What you are asked to do
Your task is to copy every line below that contains the word "WireGuardLocalAddresses".

Data for processing
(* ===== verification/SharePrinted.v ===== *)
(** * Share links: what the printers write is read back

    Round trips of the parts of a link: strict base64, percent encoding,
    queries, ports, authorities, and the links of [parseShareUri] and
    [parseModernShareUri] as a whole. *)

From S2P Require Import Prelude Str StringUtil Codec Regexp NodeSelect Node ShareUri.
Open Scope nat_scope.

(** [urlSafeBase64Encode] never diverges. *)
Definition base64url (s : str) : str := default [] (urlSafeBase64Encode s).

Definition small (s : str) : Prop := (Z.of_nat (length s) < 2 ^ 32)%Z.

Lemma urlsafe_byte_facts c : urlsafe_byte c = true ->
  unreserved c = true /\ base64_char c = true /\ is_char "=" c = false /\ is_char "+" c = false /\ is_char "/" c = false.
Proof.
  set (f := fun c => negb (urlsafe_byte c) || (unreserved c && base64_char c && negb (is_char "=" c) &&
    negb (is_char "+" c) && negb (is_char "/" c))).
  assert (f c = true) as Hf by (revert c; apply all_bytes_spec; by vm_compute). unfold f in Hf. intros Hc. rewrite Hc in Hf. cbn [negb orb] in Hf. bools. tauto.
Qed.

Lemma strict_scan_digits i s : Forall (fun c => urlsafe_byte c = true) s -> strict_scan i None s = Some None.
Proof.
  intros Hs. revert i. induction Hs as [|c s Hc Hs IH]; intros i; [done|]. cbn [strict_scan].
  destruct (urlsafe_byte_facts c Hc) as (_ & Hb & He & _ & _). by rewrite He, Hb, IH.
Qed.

* * *

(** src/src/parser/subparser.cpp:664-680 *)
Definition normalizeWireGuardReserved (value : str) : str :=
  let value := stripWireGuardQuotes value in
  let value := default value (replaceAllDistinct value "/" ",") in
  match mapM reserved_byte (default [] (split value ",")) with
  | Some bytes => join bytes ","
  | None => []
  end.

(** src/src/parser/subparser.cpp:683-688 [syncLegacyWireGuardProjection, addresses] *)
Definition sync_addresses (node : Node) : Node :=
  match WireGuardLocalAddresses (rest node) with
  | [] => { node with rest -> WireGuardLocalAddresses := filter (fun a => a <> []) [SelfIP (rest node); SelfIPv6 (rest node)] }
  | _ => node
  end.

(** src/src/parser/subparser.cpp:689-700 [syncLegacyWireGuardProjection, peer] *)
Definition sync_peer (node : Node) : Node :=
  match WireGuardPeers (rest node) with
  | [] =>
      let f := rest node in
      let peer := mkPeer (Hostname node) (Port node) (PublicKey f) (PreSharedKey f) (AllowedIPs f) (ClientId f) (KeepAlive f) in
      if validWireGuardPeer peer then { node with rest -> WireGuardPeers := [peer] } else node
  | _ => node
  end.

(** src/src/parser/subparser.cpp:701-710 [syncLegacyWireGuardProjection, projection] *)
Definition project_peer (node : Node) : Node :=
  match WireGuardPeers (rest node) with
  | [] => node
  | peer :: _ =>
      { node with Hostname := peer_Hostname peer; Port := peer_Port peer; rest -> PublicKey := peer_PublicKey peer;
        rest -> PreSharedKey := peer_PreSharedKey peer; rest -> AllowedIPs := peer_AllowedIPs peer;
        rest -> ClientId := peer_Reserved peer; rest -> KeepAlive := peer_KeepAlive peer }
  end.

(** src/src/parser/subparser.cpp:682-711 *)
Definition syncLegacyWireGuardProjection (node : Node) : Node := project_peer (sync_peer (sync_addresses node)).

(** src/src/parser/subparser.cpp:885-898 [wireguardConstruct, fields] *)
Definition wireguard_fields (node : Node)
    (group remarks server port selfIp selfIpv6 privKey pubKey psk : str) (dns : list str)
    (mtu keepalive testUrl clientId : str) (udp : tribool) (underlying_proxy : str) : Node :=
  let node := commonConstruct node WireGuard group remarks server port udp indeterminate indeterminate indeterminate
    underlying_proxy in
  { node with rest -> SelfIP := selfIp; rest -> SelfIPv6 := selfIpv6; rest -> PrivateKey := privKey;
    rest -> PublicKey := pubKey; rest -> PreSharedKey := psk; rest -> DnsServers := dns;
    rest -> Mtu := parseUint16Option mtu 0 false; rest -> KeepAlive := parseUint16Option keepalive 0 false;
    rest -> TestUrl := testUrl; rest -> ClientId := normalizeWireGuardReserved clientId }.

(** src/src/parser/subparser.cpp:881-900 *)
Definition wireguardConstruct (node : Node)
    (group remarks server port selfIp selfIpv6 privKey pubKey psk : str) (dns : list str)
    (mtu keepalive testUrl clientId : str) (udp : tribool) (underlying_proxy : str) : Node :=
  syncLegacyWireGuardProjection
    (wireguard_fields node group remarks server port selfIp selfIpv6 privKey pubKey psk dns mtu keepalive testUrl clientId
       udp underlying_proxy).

Exercise solution
  match WireGuardLocalAddresses (rest node) with
  | [] => { node with rest -> WireGuardLocalAddresses := filter (fun a => a <> []) [SelfIP (rest node); SelfIPv6 (rest node)] }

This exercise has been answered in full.